**Your task**
Of the lines in the data below, write out exactly those from the one holding "(* ===== verification/UdpClient.v ===== *)" through the one holding "nobody catches: [Terminated]. *)", both included.

**Material for the task**
□ □ □ □ □
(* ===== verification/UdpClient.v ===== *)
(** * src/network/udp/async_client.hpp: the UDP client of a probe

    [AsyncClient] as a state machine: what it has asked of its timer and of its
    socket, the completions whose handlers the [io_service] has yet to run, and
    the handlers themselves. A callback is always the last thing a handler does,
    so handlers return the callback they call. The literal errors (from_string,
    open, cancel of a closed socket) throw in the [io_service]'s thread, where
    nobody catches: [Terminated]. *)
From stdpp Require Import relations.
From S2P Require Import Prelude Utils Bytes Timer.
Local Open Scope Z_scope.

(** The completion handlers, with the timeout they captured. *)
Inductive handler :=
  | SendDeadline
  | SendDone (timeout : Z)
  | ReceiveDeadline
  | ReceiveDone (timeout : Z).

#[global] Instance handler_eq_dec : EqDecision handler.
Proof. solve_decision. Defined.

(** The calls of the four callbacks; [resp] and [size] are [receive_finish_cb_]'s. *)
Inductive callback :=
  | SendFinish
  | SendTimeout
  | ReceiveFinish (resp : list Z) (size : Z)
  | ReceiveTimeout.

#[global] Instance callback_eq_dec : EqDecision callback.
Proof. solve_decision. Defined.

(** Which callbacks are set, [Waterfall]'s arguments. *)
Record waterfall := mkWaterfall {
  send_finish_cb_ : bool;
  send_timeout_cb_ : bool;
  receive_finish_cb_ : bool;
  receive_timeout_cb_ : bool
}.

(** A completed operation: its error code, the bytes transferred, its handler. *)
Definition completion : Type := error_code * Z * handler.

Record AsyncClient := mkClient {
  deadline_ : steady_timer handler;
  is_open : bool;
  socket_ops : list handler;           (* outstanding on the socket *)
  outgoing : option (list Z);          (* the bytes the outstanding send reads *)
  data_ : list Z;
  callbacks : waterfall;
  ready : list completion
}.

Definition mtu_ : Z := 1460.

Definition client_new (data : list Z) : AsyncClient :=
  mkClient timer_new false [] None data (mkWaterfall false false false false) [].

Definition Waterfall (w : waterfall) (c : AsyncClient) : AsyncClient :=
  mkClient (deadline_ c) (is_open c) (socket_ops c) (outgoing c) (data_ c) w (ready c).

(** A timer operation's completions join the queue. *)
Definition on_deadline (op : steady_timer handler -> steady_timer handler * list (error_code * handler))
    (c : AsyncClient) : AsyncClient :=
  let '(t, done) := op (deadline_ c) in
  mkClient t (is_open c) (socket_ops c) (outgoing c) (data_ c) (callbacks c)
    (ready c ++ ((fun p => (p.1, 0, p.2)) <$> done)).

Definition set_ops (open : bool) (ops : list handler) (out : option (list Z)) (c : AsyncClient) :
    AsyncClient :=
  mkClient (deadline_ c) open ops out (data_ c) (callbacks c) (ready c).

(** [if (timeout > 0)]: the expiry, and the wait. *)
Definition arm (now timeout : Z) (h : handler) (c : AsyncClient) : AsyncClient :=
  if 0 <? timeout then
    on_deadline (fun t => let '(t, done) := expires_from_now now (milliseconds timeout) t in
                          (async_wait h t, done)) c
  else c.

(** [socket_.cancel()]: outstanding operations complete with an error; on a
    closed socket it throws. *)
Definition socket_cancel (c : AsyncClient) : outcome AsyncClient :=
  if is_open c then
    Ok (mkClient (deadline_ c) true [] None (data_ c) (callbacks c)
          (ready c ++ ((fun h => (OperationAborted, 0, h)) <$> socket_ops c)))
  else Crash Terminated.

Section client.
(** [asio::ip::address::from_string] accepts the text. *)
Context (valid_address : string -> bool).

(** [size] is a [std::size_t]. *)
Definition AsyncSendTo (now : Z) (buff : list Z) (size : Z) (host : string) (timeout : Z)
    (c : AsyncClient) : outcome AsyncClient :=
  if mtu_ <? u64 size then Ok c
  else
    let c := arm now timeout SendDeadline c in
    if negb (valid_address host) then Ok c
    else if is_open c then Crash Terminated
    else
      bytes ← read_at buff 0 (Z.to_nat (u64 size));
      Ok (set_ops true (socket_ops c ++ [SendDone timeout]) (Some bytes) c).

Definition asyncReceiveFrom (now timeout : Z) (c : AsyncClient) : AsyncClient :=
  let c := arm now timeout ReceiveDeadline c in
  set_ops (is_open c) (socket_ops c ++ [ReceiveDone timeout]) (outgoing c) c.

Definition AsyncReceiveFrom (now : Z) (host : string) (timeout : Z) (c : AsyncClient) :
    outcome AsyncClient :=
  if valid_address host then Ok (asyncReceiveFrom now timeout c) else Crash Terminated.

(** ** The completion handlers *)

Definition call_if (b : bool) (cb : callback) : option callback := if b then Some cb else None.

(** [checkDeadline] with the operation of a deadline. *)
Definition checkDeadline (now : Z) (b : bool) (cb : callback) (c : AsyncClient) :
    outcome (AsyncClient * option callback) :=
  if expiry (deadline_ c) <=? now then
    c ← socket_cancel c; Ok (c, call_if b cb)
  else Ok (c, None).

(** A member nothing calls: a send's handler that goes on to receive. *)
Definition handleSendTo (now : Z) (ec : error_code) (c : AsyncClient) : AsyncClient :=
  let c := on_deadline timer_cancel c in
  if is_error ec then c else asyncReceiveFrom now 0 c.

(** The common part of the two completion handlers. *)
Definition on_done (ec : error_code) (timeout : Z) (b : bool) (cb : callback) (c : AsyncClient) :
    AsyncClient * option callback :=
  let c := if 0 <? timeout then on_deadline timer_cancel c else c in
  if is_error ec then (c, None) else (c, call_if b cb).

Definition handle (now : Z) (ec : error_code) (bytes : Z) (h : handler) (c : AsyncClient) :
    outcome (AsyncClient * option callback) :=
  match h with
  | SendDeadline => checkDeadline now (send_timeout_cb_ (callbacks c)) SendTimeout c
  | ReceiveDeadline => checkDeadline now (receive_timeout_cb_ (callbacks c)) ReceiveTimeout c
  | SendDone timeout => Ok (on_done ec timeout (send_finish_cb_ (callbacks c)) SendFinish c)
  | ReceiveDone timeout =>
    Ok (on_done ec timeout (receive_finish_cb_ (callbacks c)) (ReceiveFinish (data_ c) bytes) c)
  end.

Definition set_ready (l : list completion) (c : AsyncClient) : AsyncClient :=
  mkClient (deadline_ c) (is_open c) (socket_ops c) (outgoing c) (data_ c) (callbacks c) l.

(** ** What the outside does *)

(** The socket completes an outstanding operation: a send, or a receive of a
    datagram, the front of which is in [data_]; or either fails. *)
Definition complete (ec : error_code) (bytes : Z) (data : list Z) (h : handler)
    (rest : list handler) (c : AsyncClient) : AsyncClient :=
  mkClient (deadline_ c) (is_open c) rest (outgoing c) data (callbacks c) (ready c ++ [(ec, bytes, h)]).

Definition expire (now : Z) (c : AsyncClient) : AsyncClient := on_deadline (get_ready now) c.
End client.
□ □ □ □ □
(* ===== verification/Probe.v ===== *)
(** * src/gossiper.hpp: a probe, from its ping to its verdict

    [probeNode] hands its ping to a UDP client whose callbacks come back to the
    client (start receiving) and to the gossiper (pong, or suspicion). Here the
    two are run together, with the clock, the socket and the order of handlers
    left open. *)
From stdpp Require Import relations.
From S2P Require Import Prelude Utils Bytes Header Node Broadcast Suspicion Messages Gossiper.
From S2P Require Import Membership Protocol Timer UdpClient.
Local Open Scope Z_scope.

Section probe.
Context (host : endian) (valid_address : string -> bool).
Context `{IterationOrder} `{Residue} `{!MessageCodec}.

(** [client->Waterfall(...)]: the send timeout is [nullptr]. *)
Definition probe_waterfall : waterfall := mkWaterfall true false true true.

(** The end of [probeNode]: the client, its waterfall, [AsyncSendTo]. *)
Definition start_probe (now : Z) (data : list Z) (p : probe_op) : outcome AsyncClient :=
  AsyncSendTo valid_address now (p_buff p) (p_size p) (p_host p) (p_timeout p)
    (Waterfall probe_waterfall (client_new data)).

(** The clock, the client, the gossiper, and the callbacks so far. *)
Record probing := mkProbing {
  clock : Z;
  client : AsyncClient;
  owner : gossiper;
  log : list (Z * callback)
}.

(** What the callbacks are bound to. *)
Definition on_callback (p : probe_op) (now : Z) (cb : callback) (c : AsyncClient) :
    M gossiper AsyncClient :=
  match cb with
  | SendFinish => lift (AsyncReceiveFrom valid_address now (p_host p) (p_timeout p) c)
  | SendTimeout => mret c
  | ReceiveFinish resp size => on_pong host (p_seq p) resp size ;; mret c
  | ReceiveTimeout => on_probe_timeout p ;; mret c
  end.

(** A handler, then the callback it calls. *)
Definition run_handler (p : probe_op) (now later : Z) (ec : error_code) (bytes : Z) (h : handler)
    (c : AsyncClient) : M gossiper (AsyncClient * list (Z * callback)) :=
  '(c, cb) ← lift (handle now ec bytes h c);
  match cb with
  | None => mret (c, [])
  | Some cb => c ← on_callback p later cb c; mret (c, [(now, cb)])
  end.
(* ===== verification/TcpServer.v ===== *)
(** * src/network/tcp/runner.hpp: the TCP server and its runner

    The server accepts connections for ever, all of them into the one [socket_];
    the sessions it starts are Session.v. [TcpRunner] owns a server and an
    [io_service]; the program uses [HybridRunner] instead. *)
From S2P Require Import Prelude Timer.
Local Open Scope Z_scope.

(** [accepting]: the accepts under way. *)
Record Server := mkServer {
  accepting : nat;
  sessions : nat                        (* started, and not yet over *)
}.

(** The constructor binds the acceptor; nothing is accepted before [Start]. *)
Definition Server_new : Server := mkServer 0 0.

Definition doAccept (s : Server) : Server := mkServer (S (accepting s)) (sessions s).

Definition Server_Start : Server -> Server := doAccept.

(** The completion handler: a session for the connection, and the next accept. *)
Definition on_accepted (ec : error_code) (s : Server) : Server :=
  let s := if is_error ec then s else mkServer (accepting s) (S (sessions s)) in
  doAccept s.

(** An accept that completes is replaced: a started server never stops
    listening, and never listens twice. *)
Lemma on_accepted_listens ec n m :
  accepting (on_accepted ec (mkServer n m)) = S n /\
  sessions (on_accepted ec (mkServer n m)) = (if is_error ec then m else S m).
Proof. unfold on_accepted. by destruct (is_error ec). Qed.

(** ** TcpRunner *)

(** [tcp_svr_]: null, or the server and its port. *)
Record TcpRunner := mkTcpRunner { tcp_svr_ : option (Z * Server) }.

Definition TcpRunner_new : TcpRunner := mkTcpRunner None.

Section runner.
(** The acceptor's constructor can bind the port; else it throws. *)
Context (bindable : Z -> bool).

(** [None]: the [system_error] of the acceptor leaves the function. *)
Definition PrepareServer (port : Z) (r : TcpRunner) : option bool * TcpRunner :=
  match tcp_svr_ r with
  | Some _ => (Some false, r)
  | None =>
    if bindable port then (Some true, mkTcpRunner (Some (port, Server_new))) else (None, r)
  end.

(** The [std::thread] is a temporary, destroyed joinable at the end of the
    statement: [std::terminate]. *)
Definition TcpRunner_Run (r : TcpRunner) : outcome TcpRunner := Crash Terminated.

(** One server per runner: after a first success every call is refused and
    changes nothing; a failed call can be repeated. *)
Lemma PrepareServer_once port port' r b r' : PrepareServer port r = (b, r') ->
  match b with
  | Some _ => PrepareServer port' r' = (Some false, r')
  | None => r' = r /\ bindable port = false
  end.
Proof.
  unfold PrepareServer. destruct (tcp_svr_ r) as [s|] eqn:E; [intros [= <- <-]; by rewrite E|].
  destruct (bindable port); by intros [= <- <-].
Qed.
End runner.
□ □ □ □ □
**Final answer**
(* ===== verification/UdpClient.v ===== *)
(** * src/network/udp/async_client.hpp: the UDP client of a probe

    [AsyncClient] as a state machine: what it has asked of its timer and of its
    socket, the completions whose handlers the [io_service] has yet to run, and
    the handlers themselves. A callback is always the last thing a handler does,
    so handlers return the callback they call. The literal errors (from_string,
    open, cancel of a closed socket) throw in the [io_service]'s thread, where
    nobody catches: [Terminated]. *)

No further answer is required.